Journaliste algéro-kazakh, Rustem a décidé de partager avec Algérie-Focus ses récits de voyage. Pour sa deuxième chronique, Rustem nous emmène à la recherche des décombres du vol Air Algérie AH 5017 qui s’est écrasé au nord du Mali, le 24 juillet 2014.

Lire la première chronique de Rustem : Un Ramadhan sous les bombes à Gaza

“Voilà l’épave Algérie !” Abou Bakr est un bon guide, mais son français n’est pas toujours très orthodoxe. Nous étions là, tous les deux, perdus en plein milieu de l’océan saharien de mon enfance. Nous avions enfin trouvé ce que nous avions passé ces quatre derniers jours à chercher : les décombres du vol Air Algérie AH 5017. J’avais un peu l’impression d’être « Tintin dans Coke en stock », perdu dans un océan de sable avec comme seul radeau de fortune le 4×4 d’Abou Bakr. Oui, exactement comme dans « Coke en stock » : beaucoup de coke, des trafics en tous genre, des marabouts détruits, un soleil aride et un désert qui a soif de revivre.

Abou Bakr et moi avons passé un partie de notre enfance ensemble à Tombouctou. Lui, le touareg de Kidal, et moi, croisé d’un peu partout. Enfants, on se parlait dans un mélange de tamasheq et de français. Mais mon tamasheq a perdu de son lustre et son français n’est plus le même. Abou Bakr a bien souffert entre toutes les guerres qui ont secoué le nord du Mali ces derniers temps. J’ose à peine lui demander d’où vient la grosse balafre qui barre son visage. Il me répond avec un grand sourire : c’est à force de trop rigoler.

Donc nous y voilà, « l’épave Algérie » au nord du Mali. Il me pointe du doigt les décombres de l’avion. On les voit à peine d’aussi loin, mais on ne peut pas trop s’en approcher, il y a beaucoup de 4×4 et de militaires autour de l’épave. Les journalistes n’y sont pas autorisés.

Enfant, j’étais dans le Boeing 737 détourné entre Ghardaïa et Alger. Mais ce n’était pas la faute d’Air Algérie, c’était celle des terroristes.
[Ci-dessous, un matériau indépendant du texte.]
(* ===== verification/OAuthRules.v ===== *)
(** The rules for a handler of [OAuthFlow] in its own view: what holds outside a
    transaction and inside one, from one request to the next. *)

From S2P Require Import Prelude Result Prog GoText GoStrings GoSearch OAuthSrv OAuthDb OAuthTx OAuthFlow OAuthInv.

Local Open Scope Z_scope.

Module OAuthRules.
Import OAuthDb OAuthTx OAuthInv.

Notation WP := (wp (answers J) (OAuthTx.ok J)).

(** * What a request does *)
Definition pinv (clk : time) (d : DB) (t : option txn) {X} (r : req X) (d' : DB) (t' : option txn) : X → Prop :=
  match r in req X return X → Prop with
  | Stmt s => λ x, d' = d ∧
    match x with
    | Err _ => t' = t
    | Ok y =>
      match t with
      | Some tx => ∃ w id, id ∉ drawn d ∧ LId id ∉ held tx ∧ effect (tnow tx) id (view (pend tx) d) s = Some (y, w) ∧
          t' = Some (mkTxn (tnow tx) (over w (pend tx)) ((LId id :: wanted s y ++ written w) ++ held tx))
      | None => t' = None ∧ ∃ id, effect clk id d s = Some (y, none)
      end
    end
  | DeleteExpiredOAuthAuthorizeRequests => λ _, t' = t ∧ newlyRedeemed (tables d) (tables d') = []
  | Begin => λ x, d' = d ∧ match x with Ok _ => t = None ∧ t' = Some (mkTxn clk none []) | Err _ => t' = t end
  | Commit => λ x, t' = None ∧ match t with
      | Some tx => d' = view (pend tx) d ∨ (d' = d ∧ ∃ e, x = Err e)
      | None => d' = d
      end
  | Rollback => λ _, d' = d ∧ t' = None
  | Now => λ _, d' = d ∧ t' = t
  | Rand => λ _, d' = d ∧ t' = t
  | Allow _ => λ _, d' = d ∧ t' = t
  end.

Lemma newlyRedeemed_pick p R : newlyRedeemed R (mkRows (grants R) (tokens R) (pick p (requests R))) = [].
Proof.
  destruct (newlyRedeemed _ _) as [|[id x] l] eqn:E; [done|].
  assert ((id, x) ∈ newlyRedeemed R (mkRows (grants R) (tokens R) (pick p (requests R)))) as Hin by (rewrite E; left).
  apply elem_of_newlyRedeemed in Hin as ([Hx _]%pick_Some & Hs & Ho). by apply Ho in Hx.
Qed.

Lemma pstep_inv clk d t X (r : req X) x d' t' fp : pstep clk d t X r x d' t' fp → pinv clk d t r d' t' x.
Proof.
  intros Hs. destruct Hs as [X s x w id tx -> | X s x id -> | | -> | | -> | |tx x -> | | | | |]; simpl; try done.
  - eauto 10.
  - eauto.
  - split; [done|apply newlyRedeemed_pick].
  - by rewrite newlyRedeemed_same.
  - eauto.
  - destruct t; [by split; [done|right; eauto]|done].
Qed.

(** * Views *)
Lemma ids_over w p : ids (over w p) = ids w ∪ ids p.
Proof. rewrite /ids /over /= !dom_union_L. set_solver. Qed.
Lemma view_over w p d : view (over w p) d = view w (view p d).
Proof.
  rewrite /view /=. f_equal; [|by rewrite ids_over assoc_L].
  rewrite /over /=. by rewrite !map_union_assoc.
Qed.
Lemma view_none d : view none d = d.
Proof.
  destruct d as [ps us [gs ts rs] dr]. rewrite /view /over /none /ids /= !map_empty_union !dom_empty_L. f_equal. set_solver.
Qed.

(** * What a statement may write *)
Record okWrite (V : rows) (id : uuid) (h : list item) (w : rows) : Prop := mkWrite {
  ow_grant i g : grants w !! i = Some g →
    match grants V !! i with
    | Some g0 => forwardG g0 g
    | None => i = id ∧ (liveGrant g = true → LKey (g_user g) (g_product g) ∈ h ∧ LUser (g_user g) ∈ h)
    end;
  ow_token i t : tokens w !! i = Some t → (∀ g, t_grant t = Some g → LGrant g ∈ h) ∧
    match tokens V !! i with
    | Some t0 => forwardT t0 t
    | None => i = id ∧ t_grant t ≠ None
    end;
  ow_request i r : requests w !! i = Some r → (∀ g, q_grant r = Some g → LGrant g ∈ h) ∧
    match requests V !! i with
    | Some r0 => forward r0 r ∧ status r ≠ Pending
    | None => i = id ∧ (status r = Pending → LAuthorize (q_product r) ∈ h)
    end;
}.

Lemma okWrite_none V id h : okWrite V id h none.
Proof. by split. Qed.

Lemma disciplined_over d t id h w : disciplined d t → id ∉ drawn d → LId id ∈ h → held t ⊆ h → written w ⊆ h →
  okWrite (tables (view (pend t) d)) id h w → disciplined d (mkTxn (tnow t) (over w (pend t)) h).
Proof.
  intros [HG HT HR] Hid Hl Hsub Hw [WG WT WR].
  assert (∀ i, fresh d t i → fresh d (mkTxn (tnow t) (over w (pend t)) h) i) as Hfr.
  { intros i [? ?]. split; [done|]. by apply Hsub. }
  split; simpl.
  - intros i g. rewrite lookup_over_grants. destruct (grants w !! i) as [g1|] eqn:E.
    + intros [= ->]. split; [by eapply Hw, elem_written_grant|]. specialize (WG i g E). cbn [view tables] in WG.
      rewrite lookup_over_grants in WG. destruct (grants (pend t) !! i) as [gp|] eqn:Ep.
      * destruct (HG i gp Ep) as [_ Hm]. destruct (grants (tables d) !! i); [by eapply forwardG_trans|].
        destruct Hm as [Hf Hk]. split; [by apply Hfr|]. destruct WG as [U P R]. rewrite U P. intros Hlive.
        destruct Hk as [? ?]; [|split; by apply Hsub]. revert Hlive. rewrite /liveGrant. destruct (g_revoked gp); [by rewrite R|done].
      * destruct (grants (tables d) !! i); [done|]. destruct WG as [-> ?]. done.
    + intros Hg. destruct (HG i g Hg) as [? Hm]. split; [by apply Hsub|]. destruct (grants (tables d) !! i); [done|].
      destruct Hm as [? Hk]. split; [by apply Hfr|]. intros Hlive. destruct (Hk Hlive). split; by apply Hsub.
  - intros i x. rewrite lookup_over_tokens. destruct (tokens w !! i) as [x1|] eqn:E.
    + intros [= ->]. split; [by eapply Hw, elem_written_token|]. destruct (WT i x E) as [Hg WM]. split; [done|]. cbn [view tables] in WM.
      rewrite lookup_over_tokens in WM. destruct (tokens (pend t) !! i) as [xp|] eqn:Ep.
      * destruct (HT i xp Ep) as (_ & _ & Hm). destruct (tokens (tables d) !! i); [by eapply forwardT_trans|].
        destruct Hm as [Hf Hk]. split; [by apply Hfr|]. by rewrite (ft_grant _ _ WM).
      * destruct (tokens (tables d) !! i); [done|]. destruct WM as [-> ?]. done.
    + intros Hx. destruct (HT i x Hx) as (? & Hg & Hm). split_and!; [by apply Hsub|intros g ?; by apply Hsub, Hg|].
      destruct (tokens (tables d) !! i); [done|]. destruct Hm. split; [by apply Hfr|done].
  - intros i r. rewrite lookup_over_requests. destruct (requests w !! i) as [r1|] eqn:E.
    + intros [= ->]. split; [by eapply Hw, elem_written_request|]. destruct (WR i r E) as [Hg WM]. split; [done|]. cbn [view tables] in WM.
      rewrite lookup_over_requests in WM. destruct (requests (pend t) !! i) as [rp|] eqn:Ep.
      * destruct (HR i rp Ep) as (_ & _ & Hm). destruct WM as [Wf Ws]. destruct (requests (tables d) !! i).
        { destruct Hm as [Hf _]. split; [by eapply forward_trans|done]. }
        destruct Hm as [Hf Hk]. split; [by apply Hfr|done].
      * destruct (requests (tables d) !! i); [done|]. destruct WM as [-> ?]. done.
    + intros Hx. destruct (HR i r Hx) as (? & Hg & Hm). split_and!; [by apply Hsub|intros g ?; by apply Hsub, Hg|].
      destruct (requests (tables d) !! i); [done|]. destruct Hm as [? Hk]. split; [by apply Hfr|]. intros Hp. by apply Hsub, Hk.
Qed.

(** * The codes a transaction redeems *)
Definition redeems (fr : option (uuid * Req)) (w V : rows) : Prop :=
  match fr with
  | None => ∀ id r, requests w !! id = Some r → status r ≠ Redeemed
  | Some (i, r) => requests w !! i = Some r ∧ status r = Redeemed ∧
      (∀ id r', requests w !! id = Some r' → status r' = Redeemed → id = i) ∧
      (∀ r0, requests V !! i = Some r0 → status r0 ≠ Redeemed)
  end.
Definition listed {B} (o : option B) : list B := match o with Some x => [x] | None => [] end.

Lemma singleton_of {B D} (l : list (B * D)) e : NoDup l.*1 → (∀ x, x ∈ l ↔ x = e) → l = [e].
Proof.
  intros Hnd Hl. destruct l as [|x l]; [by destruct (not_elem_of_nil e); apply Hl|].
  assert (x = e) as -> by (apply Hl; left). destruct l as [|y l]; [done|].
  assert (y = e) as -> by (apply Hl; right; left). apply NoDup_cons in Hnd as [Hn _]. destruct Hn. left.
Qed.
Puis, j’ai pu découvrir Annaba, c’était sympa!

Plus âgé, j’ai subi comme tout le monde les retards qui parfois duraient plusieurs jours. Mais ce n’était pas la faute d’Air Algérie, la compagnie avait peu de moyens pendant les années de plomb. J’ai appris à être patient, c’était sympa!

À l’université, je me rappelle d’un vol Alger-Londres qui a fait demi-tour en plein milieu de la Méditerranée.  Mais ce n’était pas la faute d’Air Algérie, c’était celle d’un « problème technique ». Ça m’a donné l’occasion de revoir la baie d’Alger dans l’autre sens, c’était sympa!

Et puis je me suis arrêté un moment pour penser et je me suis dit, non, ce n’est pas un problème technique, ce n’est pas les terroristes, ce n’est pas la crise, c’est Air Algérie, c’est l’Algérie, c’est « l’épave Algérie ». Non finalement, ce n’est pas sympa! Ce vol Alger-Londres fut mon dernier avec notre chère compagnie nationale : je préfère mourir vieux plutôt que patriote.

Une larme s’est formée au coin de mon œil, poussant Abou Bakr à me demander ce qu’il m’arrivait. Je lui ai répondu : « Rien, je me rappelle que, quand j’étais petit, j’adorais Air Algérie. Une compagnie sans accident qui se permettait de servir de la truffe noire à ses usagers. Maintenant, regarde ce qu’il reste du Mali, du Burkina Faso et de l’Algérie. Indépendants peut-être, mais nos boites noires sont encore analysées par les experts français ». Abou Bakr se met à sourire, me regarde et me dit : « Hé Roust, Tu vas nous faire pleurer avec tes histoires. Tu sais j’ai pris Air Algérie le mois dernier et tu sais quoi, ils servent encore de la truffe noire. Alors tu vois, on est bien, on mange encore de la truffe noire ».

Puis on s’est mis à rire tous les deux et pendant un instant, j’y ai cru : c’est vraiment comme ça qu’il a eu sa balafre, il avait juste trop rigolé ce jour-là.